Matthew Southgate stepped before the microphones at Royal Troon and ran a hand through his hair, looking like a man who’d just survived a dozen nightmares. Asked to size up the conditions at the British Open Friday, a weary Southgate didn’t hold back.
“I need to lie down in a dark room,” he sighed. “It’s brutal out there. That’s one of the toughest experiences I’ve had on a golf course. It was cross-winds everywhere and pins on the same side where the wind was coming from. It’s just so, so difficult. It was like survival golf, really.”
Weather conditions at the British Open are dicey even in the best of circumstances, and Friday at Royal Troon was, as the players attested afterward, some of the worst of circumstances. The wind howled at well over 30 miles per hour. As if that windspeed alone wasn’t bad enough, the wind’s direction was unpredictable, shifting not just from one end of the course to the next, but one hole to the next, or even tee to green.
“Mentally, I mean, it can drive you crazy. It’s just so tough,” Abraham Ancer said. “It’s tough to make putts. It’s tough to leave the ball where you want to put it, you know. Usually you feel like you hit a good shot and you know where it’s going to end up. Here you have to have a little bit of luck as well.”
The afternoon draw took it in the teeth. By 7:00 p.m. local time, only two players on the course had under-par rounds — Jon Rahm at 2-under, MK Kim at 1-under. All 10 players below par after two rounds played in the morning wave, getting off the course or holding on for dear life before the winds reached critical levels.
“It’s funny, I think that sort of 5-, 10-mile-an-hour difference in wind speed does make a big difference. The front nine was so, so tough. The whole golf course is so tough,” Laurie Canter said. “You’re looking at a lot of putts from, best case, 30 to 50 foot in some cases. It just feels like you’re grinding every hole.”
The winds hampered everything in the area, from the players on the course to the planes in the air heading to nearby Prestwick:
“I think today it tipped over the edge where the elements were in control, meaning that you were aiming right of a pin and slicing the ball and seeing the ball hook. So the wind had all the control on the ball. The player couldn’t have control over the wind. I think that’s the tipping point today,” Justin Rose said. “Yesterday I felt like it was playable. I felt like it was a fair fight yesterday. Today just kind of was a bit more survival.”
Rose tied for the low round of the day at 3-under, along with five others, and sits just two strokes behind leader Shane Lowry, who dropped to 7-under on the week.
While so many others have struggled this week, Rose — who fought his way in via qualifier — has been having the time of his life. Rose’s birdie on 18 drew a Ryder Cup-esque roar:
At the other end of the leaderboard, the wind threw some notable names right out of the tournament entirely. Both heroes of the U.S. Open, Bryson DeChambeau and Rory McIlroy, struggled from the jump on Thursday and teed off in the heart of the wind on Friday. Just weeks after putting on a duel for the ages, both McIlroy and DeChambeau will go home early and disappointed.

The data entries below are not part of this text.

(** The state when the first [k] aliens have moved; no bullet hits any of the first [n]. *)
Definition marching (n : nat) (right : bool) (k : nat) s : Prop :=
  screen s /\ base s /\ (gameState s = PLAYING \/ gameState s = MENU_DISPLAY) /\ speed s = 1 /\ killCount s = 0 /\
  right_mov (loc s) = right /\
  (forall i a, (k <= i < n)%nat -> aliens s !! i = Some a -> missed (bullets s) (shipBullets s) (stepped right 1 a)) /\
  forall i a, aliens s !! i = Some a -> rank right (changeDir s) (is_state (gameState s) PLAYING) k i a.

Lemma rank_weaken right turn turn' playing playing' k i a :
  (turn' = false -> turn = false) -> (playing' = true -> playing = true) ->
  rank right turn playing k i a -> rank right turn' playing' k i a.
Proof.
  intros Ht Hp (Hal & Hsh & Hy0 & Hy1 & Hl). do 4 (split; [done|]). case_decide; [|done].
  destruct Hl as (? & ? & ?). unfold marched. auto.
Qed.

(** Alien [k] has moved. *)
Lemma rank_step right turn turn' playing playing' k l a' :
  (forall i a, l !! i = Some a -> rank right turn playing k i a) -> (k < length l)%nat ->
  (turn' = false -> turn = false) -> (playing' = true -> playing = true) ->
  alien_alive a' = true -> alien_shape a' -> 0 <= alien_y a' -> alien_y a' + 40 < TERRITORY + 20 ->
  marched right turn' playing' a' ->
  forall i a, <[k := a']> l !! i = Some a -> rank right turn' playing' (S k) i a.
Proof.
  intros Hl Hk Ht Hp Hal Hsh Hy0 Hy1 Hm i a. destruct (decide (i = k)) as [->|Hne].
  - rewrite list_lookup_insert_eq by done. intros [= <-]. do 4 (split; [done|]). by rewrite decide_True by lia.
  - rewrite list_lookup_insert_ne by done. intros Ha.
    destruct (rank_weaken right turn turn' playing playing' k i a Ht Hp (Hl i a Ha)) as (? & ? & ? & ? & Hr).
    do 4 (split; [done|]). case_decide; [rewrite decide_True by lia|rewrite decide_False by lia]; done.
Qed.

At least McIlroy could smile about this too-little, too-late birdie:
The half-round of the day belonged to Joaquin Niemann, who managed to go four-under on the back nine after carding an astounding quintuple bogey at the Postage Stamp, the par-3 8th. “It was a tough hole. It was a tough break,” Niemann said. “Knew if I recovered quickly I was gonna be able to bounce back because I’ve been playing great golf.” He sits at even par, seven strokes off the lead
Trying to forecast the weather in Scotland is like trying to predict how McIlroy will play on any given hole, but it appears the wind will be in the single digits on Saturday … and the rain will pick up in the afternoon, right around the time the leaders tee off. The best weather day of the tournament might be Sunday, but then again, at Troon, “best weather” is a dubious concept and a moving target.